_How to complete this task_:
Across the listing below, how many lines contain the string "sortedStrings"? Only the number is needed.

_Records to process_:
Lemma answered_inv used token presented scope now h : hist_inv used h →
  (∀ t, presented = Some t → token = t ∧ t ≠ "") →
  ∃ used', hist_inv used' (answered (consume (findMatch token scope now (hi_broker h))) (presented, scope, now) h).
Proof.
  intros I Ht. pose proof (findMatch_spec token scope now (hi_broker h) (hv_key _ _ I)) as [Hb Hm].
  pose proof (prune_inv _ now _ I) as [Hk Hf Hi Ho Hs Hgr Hp]. simpl in *.
  unfold answered. destruct (findMatch _ _ _ _) as [[g|] b]; simpl in *; subst b; [|by exists used].
  destruct Hm as (Hg & Hl & Hsc & Htok). pose proof (conj Hg Hl) as Hgp. rewrite <-prune_lookup in Hgp.
  assert (g_Token g ∉ g_Token <$> used) as Hnew.
  { intros Hin. destruct Hl as [Hu _]. rewrite (hv_spent _ _ I _ _ Hin Hg) in Hu. done. }
  destruct (Hf _ _ Hgp) as (g0 & Hg0 & Hgg0).
  assert (g_Token g0 = g_Token g ∧ g_Scope g0 = g_Scope g ∧ g_ExpiresAt g0 = g_ExpiresAt g) as (E1 & E2 & E3) by (by destruct Hgg0 as [->| ->]).
  exists (used ++ [g0]). split; simpl.
  - intros k g' [[<- <-]|[_ ?]]%lookup_insert_Some; [done|eauto].
  - intros k g' [[<- <-]|[_ ?]]%lookup_insert_Some; [|eauto]. exists g0. split; [done|]. right. by destruct Hgg0 as [->| ->].
  - done.
  - rewrite fmap_app. apply NoDup_app. split_and!; [done| |apply NoDup_singleton].
    intros k Hin ->%list_elem_of_singleton. by rewrite E1 in Hin.
  - intros k g' Hin [[<- <-]|[Hne ?]]%lookup_insert_Some; [done|].
    rewrite fmap_app in Hin. apply elem_of_app in Hin as [?|Hin]; [eauto|].
    apply list_elem_of_singleton in Hin. congruence.
  - intros g' [?|Hin%list_elem_of_singleton]%elem_of_app; [eauto|by subst].
  - apply Forall2_app; [done|]. constructor; [|constructor]. apply live_lt in Hl. split_and!; [congruence|lia|].
    intros t Hpt. destruct (Ht _ Hpt) as [<- Hne]. rewrite E1. by apply Htok.
Qed.

Lemma grant_inv used g now h :
  hist_inv used h → g_Token g ∉ g_Token <$> hi_granted h → g_ApprovedBy g ≠ "" → g_Used g = false →
  hist_inv used (mkHistory (<[g_Token g := g]> (pruneLocked now (hi_broker h))) (hi_granted h ++ [g]) (hi_passed h)).
Proof.
  intros I Hfresh Hby Hu. pose proof (prune_inv _ now _ I) as [Hk Hf Hi Ho Hs Hgr Hp]. simpl in *.
  split; simpl; try done.
  - intros k g' [[<- <-]|[_ ?]]%lookup_insert_Some; [done|eauto].
  - intros k g' [[<- <-]|[_ Hg']]%lookup_insert_Some.
    + exists g. split; [apply elem_of_app; right; by apply list_elem_of_singleton|by left].
    + destruct (Hf _ _ Hg') as (g0 & ? & ?). exists g0. split; [apply elem_of_app; by left|done].
  - intros g' [?|Hg'%list_elem_of_singleton]%elem_of_app; [eauto|by subst].
  - intros k g' Hin [[<- <-]|[_ ?]]%lookup_insert_Some; [|eauto]. exfalso. apply Hfresh.
    apply list_elem_of_fmap in Hin as (g0 & -> & Hin). apply list_elem_of_fmap. eauto.
  - intros g' Hin. apply elem_of_app. left. auto.
Qed.
Lemma problems_nil protectedPaths changed (f : string → string) :
  (f <$> (partitionGlobs protectedPaths).2) ++
    omap (λ file, hitOf isPrint git dir baseRef headRef file (partitionGlobs protectedPaths).1) changed = []
  ↔ respects protectedPaths changed.
Proof.
  rewrite app_nil_iff, omap_nil. unfold respects.
  assert (f <$> (partitionGlobs protectedPaths).2 = [] ↔ Forall enforceable protectedPaths) as ->.
  { rewrite <-partition_invalid. by destruct (partitionGlobs protectedPaths).2. }
  split; intros [Hall H]; (split; [done|]).
  - intros file p Hf Hp. rewrite Forall_forall in H. specialize (H file Hf). rewrite (hitOf_None _ _ (partition_valid protectedPaths)) in H.
    rewrite Forall_forall in H. apply H. rewrite Forall_forall in Hall. unfold partitionGlobs. simpl. apply list_elem_of_filter.
    split; [by apply Hall|done].
  - apply Forall_forall. intros file Hf. apply (hitOf_None _ _ (partition_valid protectedPaths)). apply Forall_forall.
    intros p Hp. apply list_elem_of_filter in Hp as [_ Hp]. by apply H.
Qed.

Lemma check_status protectedPaths changed :
  protectedPaths ≠ [] → ChangedFiles git dir baseRef headRef = inl changed →
  let v := CheckProtectedPaths isPrint git dir baseRef headRef protectedPaths in
  vr_Name v = "check-protected-paths" ∧
  (vr_Status v = StatusPass ∧ respects protectedPaths changed ∨ vr_Status v = StatusFail ∧ ¬ respects protectedPaths changed).
Proof.
  intros Hne Hch v. unfold v, CheckProtectedPaths. rewrite bool_decide_eq_false_2 by done. rewrite Hch.
  pose proof (problems_nil protectedPaths changed) as Hnil. destruct (partitionGlobs protectedPaths) as [valid invalid]. simpl in Hnil.
  case_bool_decide as Hp; (split; [done|]); [left|right]; (split; [done|]); rewrite Hnil in Hp; done.
Qed.

(** When the changed files are known, the check passes exactly when every
    protected path is a valid pattern and every changed file that one of them
    protects has an edit its exception allows; otherwise it fails. *)
Theorem protected_paths_exact protectedPaths changed :
  protectedPaths ≠ [] → ChangedFiles git dir baseRef headRef = inl changed →
  let v := CheckProtectedPaths isPrint git dir baseRef headRef protectedPaths in
  vr_Status v = StatusPass ∧ respects protectedPaths changed ∨ vr_Status v = StatusFail ∧ ¬ respects protectedPaths changed.
Proof.
  intros Hne Hch. by apply check_status.
Qed.
End correctness.

(** ** The contract protects itself *)

Lemma load_adds_contract git yaml dir ref data c : gitShow git dir ref FileName = inl data → Unmarshal yaml data = inl c →
  ∃ ps, LoadProtectedPathsAtRef git yaml dir ref = inl ps ∧ FileName ∈ ps ∧ ∀ p, p ∈ ct_ProtectedPaths c → p ∈ ps.
Proof.
  intros Hs Hu. unfold LoadProtectedPathsAtRef. rewrite Hs, Hu.
  destruct (existsb _ (ct_ProtectedPaths c)) eqn:E.
  - apply existsb_elem in E as (p & Hp & ->%String.eqb_eq). eauto.
  - eexists. split; [done|]. setoid_rewrite elem_of_app. rewrite list_elem_of_singleton. auto.
Qed.

Lemma contract_protected : protects FileName FileName.
Proof.
  assert (forallb validSegment (splitSlash FileName) = true) as H by (by vm_compute).
  destruct (matchPathSegments_spec _ (splitSlash FileName) H) as (b & Hb & Hm). apply Hm.
  assert (matchPathSegments (splitSlash FileName) (splitSlash FileName) = Ok true) as E by (by vm_compute). congruence.
Qed.

(** A change cannot disarm the policy it is reviewed under: with the
    protected paths of the contract as of the base, the review of a change that
    touches the contract file has a failing result, whatever the contract at the
    head says. *)
Theorem contract_edit_fails isPrint git yaml env dir baseRef headRef tools allowNetwork data c ps changed results :
  gitShow git dir baseRef FileName = inl data → Unmarshal yaml data = inl c →
  LoadProtectedPathsAtRef git yaml dir baseRef = inl ps →
  ChangedFiles git dir baseRef headRef = inl changed → FileName ∈ changed →
  Review isPrint git env dir baseRef headRef tools allowNetwork ps = Some results →
  ∃ v, v ∈ results ∧ vr_Name v = "check-protected-paths" ∧ vr_Status v = StatusFail.
Proof.
  intros Hs Hu Hl Hc Hin Hr. destruct (load_adds_contract _ _ _ _ _ _ Hs Hu) as (ps' & Hl' & Hself & _).
  rewrite Hl in Hl'. injection Hl' as <-. unfold Review in Hr. destruct (ScanSecrets _ _ _ _) as [sec|]; [|done].
  apply (inj Some) in Hr as <-. eexists. split; [rewrite elem_of_app; right; right; left|].
  destruct (check_status isPrint git dir baseRef headRef ps changed) as [Hname H]; [by intros ->; apply not_elem_of_nil in Hself|done|].
  split; [done|]. destruct H as [[_ [_ H]]|[H _]]; [|done].
  specialize (H FileName FileName Hin Hself contract_protected) as [[H _]|[H _]]; by vm_compute in H.
Qed.
(* ===== verification/Discovery.v ===== *)
(** Repository discovery (src/discovery/discovery.go).

    Discovery only reads: the repository is a tree of entries, as it is while
    [Discover] runs.  A symbolic link carries what it finally leads to, if
    anything; [os.ReadDir] and [filepath.WalkDir] do not follow links, while
    [os.Stat] and [os.ReadFile] do.  Entries of a directory are in the order of
    [os.ReadDir], by name.  Parameters: the Go parser, the search path for
    binaries, and [git status]. *)

From Stdlib Require Import Ascii.
From stdpp Require Import base gmap list strings sorting.
From S2P Require Import Prelude Paths Regex GoStrings VerifyPlan.

(** * The tree *)

#[local] Unset Elimination Schemes.
Inductive Entry :=
  | EFile (content : string + error)                                   (* its content, or why it cannot be read *)
  | EDir (readErr : option error) (entries : list (string * Entry))
  | ELink (target : option Entry).
#[local] Set Elimination Schemes.

Definition ErrNotExist : error := Const "file does not exist".
Definition IsNotExist (err : error) : bool := error_is "file does not exist" err.
Definition isDir (e : Entry) : bool := match e with EDir _ _ => true | _ => false end.
(** What a path to an entry leads to. *)
Definition follow (e : Entry) : option Entry := match e with ELink target => target | e => Some e end.
Fixpoint child (es : list (string * Entry)) (name : string) : option Entry :=
  match es with [] => None | (n, e) :: es => if String.eqb n name then Some e else child es name end.
(** [os.Stat], [os.ReadFile] and [os.ReadDir] of an entry of a directory. *)
Definition statIn (es : list (string * Entry)) (name : string) : Entry + error :=
  match child es name ≫= follow with Some e => inl e | None => inr ErrNotExist end.
Definition readFileIn (es : list (string * Entry)) (name : string) : string + error :=
  match statIn es name with
  | inl (EFile content) => content
  | inl _ => inr (Const "is a directory")
  | inr err => inr err
  end.
Definition readDirOf (e : Entry) : list (string * Entry) + error :=
  match e with
  | EDir None es => inl es
  | EDir (Some err) _ => inr err
  | _ => inr (Const "not a directory")
  end.
Definition readDirIn (es : list (string * Entry)) (name : string) : list (string * Entry) + error :=
  match statIn es name with inl e => readDirOf e | inr err => inr err end.
(** The names in a directory; nothing when it is not one. *)
Definition entriesOf (e : Entry) : list (string * Entry) := match e with EDir _ es => es | _ => [] end.
(** The skeleton, with its conditional sections. *)
Definition optSection (s : string) : string := ifSet s (nl +:+ s +:+ nl).
Definition docTemplate (d : renderData) : string :=
  rd_GeneratedComment d +:+ nl +:+ nl +:+ "# " +:+ rd_Title d +:+ nl +:+ nl +:+ rd_Intro d +:+ nl +:+ nl +:+ rd_SourceNote d +:+ nl +:+
  optSection (rd_ProjectsSection d) +:+ optSection (rd_BoundariesSection d) +:+ nl +:+
  rd_CommandsSection d +:+ nl +:+ nl +:+ rd_VerificationSection d +:+ nl +:+ nl +:+ rd_SafetySection d +:+ nl +:+
  optSection (rd_HandoffSection d) +:+ nl +:+ rd_FooterComment d +:+ nl.

(** [a < b] on strings. *)
Definition strLess (a b : string) : bool := negb (bool_decide (String.le b a)).
Definition projectLess (a b : Project) : bool := strLess (pj_Name a) (pj_Name b).
Definition boundaryLess (a b : Boundary) : bool := strLess (bd_Name a) (bd_Name b).
Definition commandLess (a b : CommandDecl) : bool :=
  if String.eqb (cd_Class a) (cd_Class b) then strLess (cd_Name a) (cd_Name b) else strLess (cd_Class a) (cd_Class b).
Definition checkLess (a b : CheckDecl) : bool := strLess (ck_Name a) (ck_Name b).

Section generate.
(** [sort.Slice]; it is not stable. *)
Context (sortSlice : ∀ A, (A → A → bool) → list A → list A).

Definition sortedProjects : list Project → list Project := sortSlice _ projectLess.
Definition sortedBoundaries : list Boundary → list Boundary := sortSlice _ boundaryLess.
Definition sortedCommands : list CommandDecl → list CommandDecl := sortSlice _ commandLess.
Definition sortedChecks : list CheckDecl → list CheckDecl := sortSlice _ checkLess.
Definition sortedStrings : list string → list string := sort_Strings.

Definition buildRenderData (c : Contract) (framing : targetFraming) : renderData :=
  mkRenderData (renderGeneratedComment (ct_SchemaVersion c)) (fr_title framing) (fr_intro framing)
    (renderSourceNote (ct_SchemaVersion c))
    (renderProjectsSection (sortedProjects (ct_Projects c)))
    (renderBoundariesSection (sortedBoundaries (ct_Boundaries c)))
    (renderCommandsSection (sortedCommands (ct_Commands c)))
    (renderVerificationSection (sortedChecks (vd_Focused (ct_Verification c))) (sortedChecks (vd_Full (ct_Verification c))))
    (renderSafetySection (sortedStrings (ct_ProtectedPaths c)) (sortedStrings (ct_RequiredCredentials c)))
    (renderHandoffSection (ct_HandoffFormat c))
    (renderFooterComment (ct_SchemaVersion c)).

Definition Generate (c : Contract) (target : Target) : string + error :=
  match framingFor target with
  | inr err => inr err
  | inl framing => inl (docTemplate (buildRenderData c framing))
  end.

Definition Drift (c : Contract) (target : Target) (existingContent : string) : bool + error :=
  match Generate c target with
  | inr err => inr err
  | inl current => inl (negb (String.eqb current existingContent))
  end.
End generate.

(** * Sorting by a key *)

(** What [sort.Slice] promises for a strict weak order. *)
Definition strictWeak {A} (less : A → A → bool) : Prop :=
  (∀ a b, less a b = true → less b a = false) ∧ Transitive (λ a b, less b a = false).
Definition isSort (sortSlice : ∀ A, (A → A → bool) → list A → list A) : Prop :=
  ∀ A less l, strictWeak less → sortSlice A less l ≡ₚ l ∧ StronglySorted (λ a b, less b a = false) (sortSlice A less l).

Section keyed.
Context {A K : Type} (key : A → K) (le : relation K) `{!AntiSymm (=) le, !Transitive le, !Total le} (less : A → A → bool).
Context (Hless : ∀ a b, less b a = false ↔ le (key a) (key b)).

Lemma keyed_weak : strictWeak less.
Proof.
  split.
  - intros a b Hab. apply Hless. destruct (total le (key b) (key a)) as [H|H]; [|done].
    apply Hless in H. congruence.
  - intros a b c Hab%Hless Hbc%Hless. apply Hless. by etrans.
Qed.

(** Elements with the same keys in the same order are the same. *)
Lemma same_keys l k : l ≡ₚ k → key <$> l = key <$> k → NoDup (key <$> l) → l = k.
Proof.
  intros Hp Hk Hnd. apply list_eq. intros i.
  assert (key <$> l !! i = key <$> k !! i) as Hi by (by rewrite <- !list_lookup_fmap, Hk).
  destruct (l !! i) as [x|] eqn:El, (k !! i) as [y|] eqn:Ek; try done. f_equal. injection Hi as Hi.
  assert (y ∈ l) as [n Hn]%list_elem_of_lookup by (rewrite Hp; by eapply list_elem_of_lookup_2).
  assert (i = n) as <-; [|congruence]. apply (NoDup_lookup _ i n (key x) Hnd); rewrite list_lookup_fmap, ?El, ?Hn; simpl; congruence.
Qed.

Lemma keyed_sorted l : StronglySorted (λ a b, less b a = false) l → StronglySorted le (key <$> l).
Proof.
  induction 1 as [|a l Hl IH Ha]; [constructor|]. constructor; [done|]. apply Forall_fmap.
  eapply Forall_impl; [exact Ha|]. intros b Hb. by apply Hless.
Qed.

(** Sorting forgets the order, when the keys are distinct. *)
Lemma sort_forgets sort sort' l k : isSort sort → isSort sort' → l ≡ₚ k → NoDup (key <$> l) → sort A less l = sort' A less k.
Proof.
  intros Hs Hs' Hp Hnd. destruct (Hs A less l keyed_weak) as [P1 S1], (Hs' A less k keyed_weak) as [P2 S2].
  apply same_keys.
  - by rewrite P1, P2.
  - apply (StronglySorted_unique le); [by apply keyed_sorted..|]. apply fmap_Permutation. by rewrite P1, P2.
  - rewrite P1. done.
Qed.
End keyed.

Lemma strLess_le a b : strLess b a = false ↔ String.le a b.
Proof. unfold strLess. rewrite negb_false_iff. apply bool_decide_eq_true. Qed.

(** Pairs of strings in the order of [commandLess]. *)
Definition pairLe (p q : string * string) : Prop := if decide (p.1 = q.1) then String.le p.2 q.2 else String.le p.1 q.1.
#[export] Instance pairLe_antisymm : AntiSymm (=) pairLe.
Proof.
  intros [a b] [c d]. unfold pairLe. simpl. repeat case_decide; subst; try done.
  - intros H1 H2. f_equal. by apply (anti_symm String.le).
  - intros H1 H2. destruct H. by apply (anti_symm String.le).
Qed.
#[export] Instance pairLe_trans : Transitive pairLe.
Proof.
  intros [a b] [c d] [e f]. unfold pairLe. simpl. repeat case_decide; subst; try done; try (by intros; etrans).
  intros H1 H2. exfalso. apply H. by apply (anti_symm String.le).
Qed.
#[export] Instance pairLe_total : Total pairLe.
Proof. intros [a b] [c d]. unfold pairLe. simpl. repeat case_decide; subst; try done; apply (total String.le). Qed.

Definition commandKey (c : CommandDecl) : string * string := (cd_Class c, cd_Name c).
Lemma commandLess_le a b : commandLess b a = false ↔ pairLe (commandKey a) (commandKey b).
Proof.
  unfold commandLess, pairLe, commandKey. simpl. destruct (String.eqb_spec (cd_Class b) (cd_Class a)) as [E|E]; case_decide; try congruence;
    apply strLess_le.
Qed.

(** * The documents do not depend on the order of the declarations *)

Record sameDeclarations (c c' : Contract) : Prop := {
  sd_version : ct_SchemaVersion c = ct_SchemaVersion c';
  sd_handoff : ct_HandoffFormat c = ct_HandoffFormat c';
  sd_projects : ct_Projects c ≡ₚ ct_Projects c';
  sd_boundaries : ct_Boundaries c ≡ₚ ct_Boundaries c';
  sd_commands : ct_Commands c ≡ₚ ct_Commands c';
  sd_focused : vd_Focused (ct_Verification c) ≡ₚ vd_Focused (ct_Verification c');
  sd_full : vd_Full (ct_Verification c) ≡ₚ vd_Full (ct_Verification c');
  sd_protected : ct_ProtectedPaths c ≡ₚ ct_ProtectedPaths c';
  sd_credentials : ct_RequiredCredentials c ≡ₚ ct_RequiredCredentials c' }.
Record distinctNames (c : Contract) : Prop := {
  dn_projects : NoDup (pj_Name <$> ct_Projects c);
  dn_boundaries : NoDup (bd_Name <$> ct_Boundaries c);
  dn_commands : NoDup (commandKey <$> ct_Commands c);
  dn_focused : NoDup (ck_Name <$> vd_Focused (ct_Verification c));
  dn_full : NoDup (ck_Name <$> vd_Full (ct_Verification c)) }.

_Exercise output_:
2